In the current crisis of the pandemic and the political divides, it is easy to focus on what divides us rather than our essential unity as brothers and sisters sharing the human condition, all of us infused with the same spirit, the life principle, our connectivity and unity connected via the same archetypal parents; each one of us a unique manifestation of the Spirit, of the Brahman energy. Each one of us is a unique facet of the diamond of Brahman, reflecting the glory and the mystery of the immanent and the transcendent as only we could. While we may celebrate our uniqueness, we must hold the deep memory of our unity at the core. Then all of humanity becomes an Indira’s net, each one of us connected at the source.(Mumford, Series, Wright, & Gonick, 2002)

Points to Ponder:

  1. How do you engage the unknown?
  2. What part of you is most secure? What part is most vulnerable?
  3. How to you engage vulnerability?
  4. How do you celebrate your uniqueness?
  5. Do you focus on your divisions with others or the tender threads of humanity that bind you to the others?
  6. When you receive the other into your life, do you see them as a Democrat or a Republican, as Blue or Red, as Black or White, as American or Alien or as a child of parents, as sibling, as a parent, a lover, a friend, as an individual with life and eventual death, as someone just as vulnerable as others to disease and blessed as other with love, relationships and participant in the mystery of life and death and transcendence beyond this life?

Bedi, A. (2013). Crossing the healing zone : from illness to wellness. Lake Worth, FL

Newburyport, MA: Ibis Press, a division of Nicolas-Hays, Inc.,Lake Worth

Distributed to the trade by Red Wheel/Weiser.

Eknath, E., & Nagler, M. N. (1988). The Upanishads. London: Arkana.

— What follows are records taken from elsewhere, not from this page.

(* ===== verification/Xhtml.v ===== *)
(** xhtml2recipe.c: the recipes and the template of a form from its XHTML definition,
    and recipe_read_from_specification of recipe.c. *)
From Stdlib Require Import String.
From S2P Require Import Prelude Charset CString BlockHash Md5 Recipe Dexml.
Local Open Scope Z_scope.

(** ** The string builder *)
Module StrBuilder.
(** [str] is the memory, [alloc_len] bytes, or NULL *)
Record str_builder := Builder { str_len : Z; alloc_len : Z; str : option (list Z) }.
Definition empty_builder : str_builder := Builder 0 0 None.

(** [while(new_len < needed) new_len *= 2]; memory is not so large that the product
    could wrap around *)
Fixpoint double_until (fuel : nat) (new_len needed : Z) : Z :=
  match fuel with
  | O => new_len
  | S fuel => if new_len <? needed then double_until fuel (new_len * 2) needed else new_len
  end.

Section Grow.
Context `{Memory}.
Definition strgrow (b : str_builder) (new_segment : list Z) : str_builder :=
  let new_segment := cstr new_segment in
  match new_segment with
  | [] => b
  | _ =>
      let len := Z.of_nat (length new_segment) in
      let needed := str_len b + len + 1 in
      let b :=
        if alloc_len b <? needed then
          let new_len := double_until 64 (Z.max (alloc_len b) 256) needed in
          let out := garbage new_len in
          let out := match str b with Some s => copy_into out 0 (cstr s ++ [0]) | None => out end in
          Builder (str_len b) new_len (Some out)
        else b in
      Builder (str_len b + len) (alloc_len b) (option_map (fun s => copy_into s (str_len b) (new_segment ++ [0])) (str b))
  end.
End Grow.
End StrBuilder.

(** ** The state of the parser

    The strings that builders hold are lists of characters here ([StrBuilder]).  The
    nodes of the lists of recipes and tags are never freed while the form is parsed:
    a pointer is the number of the node. *)
Definition grow (text segment : list Z) : list Z := text ++ cstr segment.

Record recipe_node := RecipeNode {
  is_subform_node : bool; formversion : list Z; recipe_text : list Z;
  selects : list (list Z); r_next : option nat
}.
Record tag_node := TagNode { tagname : list Z; t_formversion : list Z; t_next : option nat }.
Definition MAXSUBFORMS : nat := 10.

Record parse_state := ParseState {
  recipes : list recipe_node; head_r : option nat; curr_r : option nat;
  tags : list tag_node; head_t : option nat; curr_t : option nat;
  subforms : list (list Z);     (* curr_s and, through prev, what is around it *)
  xhtmlFormName : option (list Z); xhtmlFormVersion : option (list Z);
  xhtml2template : list Z;
  xhtmlSelectElem : option (list Z);
  xhtmlSelectFirst : bool; xhtml_in_value : bool; xhtml_in_instance : bool; xhtml_in_subform : Z;
  subform_tags : list (list Z)
}.
Definition set_recipes (l : list recipe_node) (h c : option nat) (s : parse_state) : parse_state :=
  ParseState l h c (tags s) (head_t s) (curr_t s) (subforms s) (xhtmlFormName s) (xhtmlFormVersion s) (xhtml2template s)
    (xhtmlSelectElem s) (xhtmlSelectFirst s) (xhtml_in_value s) (xhtml_in_instance s) (xhtml_in_subform s) (subform_tags s).
Definition set_tags (l : list tag_node) (h c : option nat) (s : parse_state) : parse_state :=
  ParseState (recipes s) (head_r s) (curr_r s) l h c (subforms s) (xhtmlFormName s) (xhtmlFormVersion s) (xhtml2template s)
    (xhtmlSelectElem s) (xhtmlSelectFirst s) (xhtml_in_value s) (xhtml_in_instance s) (xhtml_in_subform s) (subform_tags s).
Definition set_subforms (l : list (list Z)) (n : Z) (names : list (list Z)) (s : parse_state) : parse_state :=
  ParseState (recipes s) (head_r s) (curr_r s) (tags s) (head_t s) (curr_t s) l (xhtmlFormName s) (xhtmlFormVersion s) (xhtml2template s)
    (xhtmlSelectElem s) (xhtmlSelectFirst s) (xhtml_in_value s) (xhtml_in_instance s) n names.
Definition set_form (n v : option (list Z)) (s : parse_state) : parse_state :=
  ParseState (recipes s) (head_r s) (curr_r s) (tags s) (head_t s) (curr_t s) (subforms s) n v (xhtml2template s)
    (xhtmlSelectElem s) (xhtmlSelectFirst s) (xhtml_in_value s) (xhtml_in_instance s) (xhtml_in_subform s) (subform_tags s).
Definition template (segment : list Z) (s : parse_state) : parse_state :=
  ParseState (recipes s) (head_r s) (curr_r s) (tags s) (head_t s) (curr_t s) (subforms s) (xhtmlFormName s) (xhtmlFormVersion s)
    (grow (xhtml2template s) segment)
    (xhtmlSelectElem s) (xhtmlSelectFirst s) (xhtml_in_value s) (xhtml_in_instance s) (xhtml_in_subform s) (subform_tags s).
Definition set_select (e : option (list Z)) (first in_value : bool) (s : parse_state) : parse_state :=
  ParseState (recipes s) (head_r s) (curr_r s) (tags s) (head_t s) (curr_t s) (subforms s) (xhtmlFormName s) (xhtmlFormVersion s) (xhtml2template s)
    e first in_value (xhtml_in_instance s) (xhtml_in_subform s) (subform_tags s).
Definition set_instance (b : bool) (s : parse_state) : parse_state :=
  ParseState (recipes s) (head_r s) (curr_r s) (tags s) (head_t s) (curr_t s) (subforms s) (xhtmlFormName s) (xhtmlFormVersion s) (xhtml2template s)
    (xhtmlSelectElem s) (xhtmlSelectFirst s) (xhtml_in_value s) b (xhtml_in_subform s) (subform_tags s).

(** ** The lists *)
Definition set_r_next (n : option nat) (r : recipe_node) : recipe_node := RecipeNode (is_subform_node r) (formversion r) (recipe_text r) (selects r) n.
Definition set_text (t : list Z) (r : recipe_node) : recipe_node := RecipeNode (is_subform_node r) (formversion r) t (selects r) (r_next r).
Definition set_selects (l : list (list Z)) (r : recipe_node) : recipe_node := RecipeNode (is_subform_node r) (formversion r) (recipe_text r) l (r_next r).
Definition set_subform_node (b : bool) (r : recipe_node) : recipe_node := RecipeNode b (formversion r) (recipe_text r) (selects r) (r_next r).

(** [add_to_end] is true in all calls.  [None]: the version does not fit into the array of
    the node; the nodes of the other two lists are as large as their strings. *)
Definition VERSION_SIZE : Z := 1024.
Definition add_to_list_recipes (version : list Z) (s : parse_state) : option parse_state :=
  if VERSION_SIZE <=? Z.of_nat (length (cstr version)) then None
  else
    let new := length (recipes s) in
    Some (match curr_r s with
          | Some c =>
              set_recipes (alter (set_r_next (Some new)) c (recipes s) ++ [RecipeNode false (cstr version) [] [] None]) (head_r s) (Some new) s
          | None => set_recipes (recipes s ++ [RecipeNode false (cstr version) [] [] (head_r s)]) (Some new) (Some new) s
          end).
Definition add_to_list_tags (name version : list Z) (s : parse_state) : parse_state :=
  let new := length (tags s) in
  match curr_t s with
  | Some c =>
      set_tags (alter (fun t => TagNode (tagname t) (t_formversion t) (Some new)) c (tags s) ++ [TagNode (cstr name) (cstr version) None]) (head_t s) (Some new) s
  | None => set_tags (tags s ++ [TagNode (cstr name) (cstr version) (head_t s)]) (Some new) (Some new) s
  end.
Definition add_to_list_subforms (version : list Z) (s : parse_state) : parse_state :=
  set_subforms (cstr version :: subforms s) (xhtml_in_subform s) (subform_tags s) s.

(** the walks from the heads; a list has no more turns than there are nodes *)
Fixpoint search_recipes (fuel : nat) (l : list recipe_node) (p : option nat) (version : list Z) : option nat :=
  match fuel, p with
  | S fuel, Some i =>
      match l !! i with
      | Some r => if streq (formversion r) (cstr version) then Some i else search_recipes fuel l (r_next r) version
      | None => None
      end
  | _, _ => None
  end.
Definition search_in_list_recipes (version : list Z) (s : parse_state) : option nat :=
  search_recipes (S (length (recipes s))) (recipes s) (head_r s) version.
Fixpoint search_tags (fuel : nat) (l : list tag_node) (p : option nat) (name : list Z) : option nat :=
  match fuel, p with
  | S fuel, Some i =>
      match l !! i with
      | Some t => if streq (tagname t) (cstr name) then Some i else search_tags fuel l (t_next t) name
      | None => None
      end
  | _, _ => None
  end.
Definition search_in_list_tags (name : list Z) (s : parse_state) : option nat :=
  search_tags (S (length (tags s))) (tags s) (head_t s) name.

(** [state->curr_r->recipe] and [->selects]; [None]: a null pointer is followed *)
Definition on_recipe (f : recipe_node -> recipe_node) (s : parse_state) : option parse_state :=
  match curr_r s with
  | Some c => Some (set_recipes (alter f c (recipes s)) (head_r s) (curr_r s) s)
  | None => None
  end.
Definition recipe_grow (segment : list Z) : parse_state -> option parse_state := on_recipe (fun r => set_text (grow (recipe_text r) segment) r).
(** a line more in [selects]; [None] also when the array is full *)
Definition SELECTS_SIZE : Z := 1024.
Definition add_select_line (line : list Z) (s : parse_state) : option parse_state :=
  match curr_r s with
  | Some c =>
      match recipes s !! c with
      | Some r => if SELECTS_SIZE <=? Z.of_nat (length (selects r)) then None else on_recipe (fun r => set_selects (selects r ++ [line]) r) s
      | None => None
      end
  | None => None
  end.

(** ** The handlers *)
Definition nl (s : string) : list Z := codes s ++ [10].
Definition implied_meta_fields : list Z :=
  nl "userid:string:0:0:0" ++ nl "accesstoken:string:0:0:0" ++ nl "formid:string:0:0:0" ++ nl "lastsubmittime:magpitimestamp:0:0:0" ++
  nl "endrecordtime:magpitimestamp:0:0:0" ++ nl "startrecordtime:magpitimestamp:0:0:0" ++ nl "version:string:0:0:0" ++ nl "uuid:magpiuuid:0:0:0" ++
  nl "latitude:float:-90:90:0" ++ nl "longitude:float:-200:200:0".
Definition implied_meta_fields_subforms : list Z :=
  nl "formid:string:0:0:0" ++ nl "question:string:0:0:0" ++ nl "uuid:magpiuuid:0:0:0".
Definition implied_meta_fields_template_subform : list Z :=
  nl "<formid>$formid$</formid>" ++ nl "<question>$question$</question>".
Definition implied_data_fields_template_subform : list Z := nl "<uuid>$uuid$</uuid>".

Definition attributes := list (list Z * list Z).
Definition first_attribute (name : list Z) (attr : attributes) : option (list Z) :=
  match attr with (n, v) :: _ => if streq n name then Some v else None | [] => None end.

Local Open Scope succinct_scope.

(** an element inside of the instance; [None] also when [subform_tags] is full *)
Definition subform_starts (el id : list Z) (s : parse_state) : option parse_state :=
  opt s <- add_to_list_recipes id s ;;
  opt s <- recipe_grow implied_meta_fields_subforms s ;;
  opt s <- on_recipe (set_subform_node true) s ;;
  let s := add_to_list_subforms id s in
  let s := add_to_list_tags el id s in
  let depth := xhtml_in_subform s + 1 in
  opt s <- (if Z.of_nat MAXSUBFORMS <=? depth then None else Some s) ;;
  let s := set_subforms (subforms s) depth (<[Z.to_nat depth := cstr el]> (subform_tags s)) s in
  let s := template (codes "<dd:subform xmlns:dd=" ++ 34 :: codes "http://datadyne.org/javarosa" ++ 34 :: nl "> ") s in
  let s := template (nl "<meta> ") s in
  let s := template implied_meta_fields_template_subform s in
  let s := template (nl "</meta> ") s in
  let s := template (nl "<data> ") s in
  Some (template implied_data_fields_template_subform s).
Definition template_attributes (attr : attributes) (s : parse_state) : parse_state :=
  fold_left (fun s '(n, v) => template [34] (template v (template (codes "=" ++ [34]) (template n (template [32] s))))) attr s.
Definition field_starts (el : list Z) (attr : attributes) (s : parse_state) : parse_state :=
  let s := match subforms s with id :: _ => add_to_list_tags el id s | [] => s end in
  let s := template el (template [60] s) in
  let s := template_attributes attr s in
  template [36] (template el (template (codes ">$") s)).

(** [strrchr(path, '/')+1] *)
Definition after_last_slash (path : list Z) : option (list Z) :=
  if bool_decide (47 ∈ path) then Some (skipn (Z.to_nat (basename_start 0 0 path)) path) else None.
(** [strstr(s, ":")+1] when there is a colon *)
Definition after_colon (s : list Z) : list Z := match span_not 58 s with (_, _ :: rest) => rest | _ => s end.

Mumford, D., Series, C., Wright, D. J., & Gonick, L. (2002). Indra’s pearls : the vision of Felix Klein. Cambridge: Cambridge University Press.

Radhakrishnan, S.-E. (2019). The Principal Upanishads (S. Radhakrishnan Ed. 32nd impression – 2019 ed.). India: Indus / Harper Collins India; New edition (January 1, 1994).

Ashok Bedi, M.D., Jungian Psychoanalyst,


www.pathtothesoul.com ,


www.tulawellnessllc.com 

Robert BJ Jakala PH.D., Jungian Psychotherapist

In a storm, the safest place is in the eye of the storm. My colleague BJ and I will share our daily reflections on this centering process from an Analytical perspective, sharing from the repertoire of our personal and professional experience. BJ is a psychologist and a photographer and will pick an image of the day that catches him in this collective crisis. I will amplify it from a Jungian Analytical perspective. We hope that this may offer you a baby step on the path to your own unique response to this chaos.